WHAT IS REQUIRED: Reproduce nothing but the lines from the one containing "split; [rewrite Hconv;" to the end of the records below, each exactly as written.

=== Section Start ===

(** After a load that returns, the parent and the child records are
    objects as the decoder builds them: records of storable values. *)
Lemma load_json_records (st st' : state) :
  _load_json st = (Ok tt, st') ->
  Forall (fun r => exists d, r = VDict d /\ sound r /\ raw_record d = true)
    (org_records (self st') ++ comm_records (self st')).
Proof.
  destruct (d_results st) as [data |] eqn:Hd;
    [| rewrite (load_json_unresolved st Hd); discriminate].
  rewrite (load_json_run st data Hd). pose proof (d_results_sound st data Hd) as Hdata.
  destruct (negb (truthy data)); [discriminate |].
  destruct (py_iter data) as [orgs |] eqn:Hi; [| discriminate].
  pose proof (sound_iter data orgs Hdata Hi) as Horgs.
  destruct (split_loop ([], []) orgs) as [lists |] eqn:Hsp; [| discriminate].
  destruct (split_loop_sound orgs ([], []) lists Horgs ltac:(constructor)
              ltac:(constructor) Hsp) as [Hf Hs].
  destruct (_extract_schema (fst lists)) as [os |] eqn:Ho; [| discriminate].
  destruct (_extract_schema (snd lists)) as [cs |] eqn:Hc; [| discriminate].
  apply schema_loop_dicts in Ho, Hc.
  intros H; inversion H; subst; clear H. cbn [self org_records comm_records loaded].
  assert (Hall : forall l, Forall sound l -> Forall (fun r => is_dict r = true) l ->
    Forall (fun r => exists d, r = VDict d /\ sound r /\ raw_record d = true) l).
  { intros l H1 H2. rewrite Forall_forall in H1, H2 |- *. intros r Hr.
    specialize (H1 r Hr). specialize (H2 r Hr). destruct r; try discriminate.
    exists d. split; [reflexivity |]. split; [exact H1 | apply sound_raw_record, H1]. }
  apply Forall_app. split; apply Hall; assumption.
Qed.

(** ** C7: composite values come back *)

Lemma escape_char_plain (c : N) : 127 < c -> escape_char c = [c].
Proof.
  intros H. unfold escape_char.
  repeat match goal with
         | |- context [?a =? ?b] =>
             replace (a =? b) with false by (symmetry; apply N.eqb_neq; lia)
         end.
  replace (c <? 32) with false by (symmetry; apply N.ltb_ge; lia). reflexivity.
Qed.

Lemma encode_basestring_plain (s : pystr) :
  Forall (fun c => 127 < c) s -> encode_basestring s = 34 :: s ++ [34].
Proof.
  intros H. unfold encode_basestring. cbn [app]. do 2 f_equal.
  induction H as [| c s Hc _ IH]; [reflexivity |].
  cbn [flat_map]. rewrite (escape_char_plain c Hc), IH. reflexivity.
Qed.

(** C7, as the code has it.  For an array or object value with no [NaN]
    and no infinity inside (a value as Python has it: distinct keys,
    floats as [repr] prints them, and no [datetime] inside, which JSON
    does not give), the normalizer returns the text of the encoder; that
    text is in the JSON grammar, and both the strict decoder and
    [json.loads] read it back to the value itself.  A code point above
    127 is written as it is, so a text of such code points is only put
    between quotes. *)
Theorem composite_round_trip (v : value) :
  is_composite v = true ->
  well_formed v = true ->
  serializable v = true ->
  finite v = true ->
  convert_value v = Ok (VStr (encode v))
  /\ valid_json (encode v) = true
  /\ decode false (encode v) = Some v
  /\ loads (encode v) = Some v
  /\ (forall c, 127 < c -> escape_char c = [c])
  /\ (forall s, Forall (fun c => 127 < c) s -> encode (VStr s) = 34 :: s ++ [34]).
Proof.
  intros Hc Hwf Hser Hfin.
  pose proof (decode_encode false v Hwf Hser Hfin) as Hstrict.
  pose proof (decode_encode true v Hwf Hser Hfin) as Hloads.
  split.
  { unfold convert_value, dumps. rewrite Hser.
    destruct v; try discriminate; reflexivity. }
  split; [unfold valid_json; rewrite Hstrict; reflexivity |].
  split; [exact Hstrict |]. split; [exact Hloads |].
  split; [exact escape_char_plain | exact encode_basestring_plain].
Qed.

Lemma composite_round_trip_witness :
  is_composite sample_composite = true /\ well_formed sample_composite = true
  /\ serializable sample_composite = true /\ finite sample_composite = true
  /\ convert_value sample_composite
     = Ok (VStr (qstr "{'tags': ['" ++ [1089; 1083; 1086; 1074; 1086; 92; 110]
                 ++ qstr "', null], 'n': [-3, 0.25, -1e+22, true, {}]}"))
  /\ valid_json (encode sample_composite) = true
  /\ loads (encode sample_composite) = Some sample_composite.
Proof.
  assert (H1 : is_composite sample_composite = true) by reflexivity.
  assert (H2 : well_formed sample_composite = true) by (vm_compute; reflexivity).
  assert (H3 : serializable sample_composite = true) by reflexivity.
  assert (H4 : finite sample_composite = true) by reflexivity.
  destruct (composite_round_trip _ H1 H2 H3 H4) as (Hconv & Hvalid & _ & Hloads & _).
  split; [exact H1 |]. split; [exact H2 |]. split; [exact H3 |]. split; [exact H4 |].
  split; [rewrite Hconv; vm_compute; reflexivity |]. split; [exact Hvalid | exact Hloads].
Defined.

=== Section End ===

RESPONSE FOR THIS EXERCISE:
  split; [rewrite Hconv; vm_compute; reflexivity |]. split; [exact Hvalid | exact Hloads].
Defined.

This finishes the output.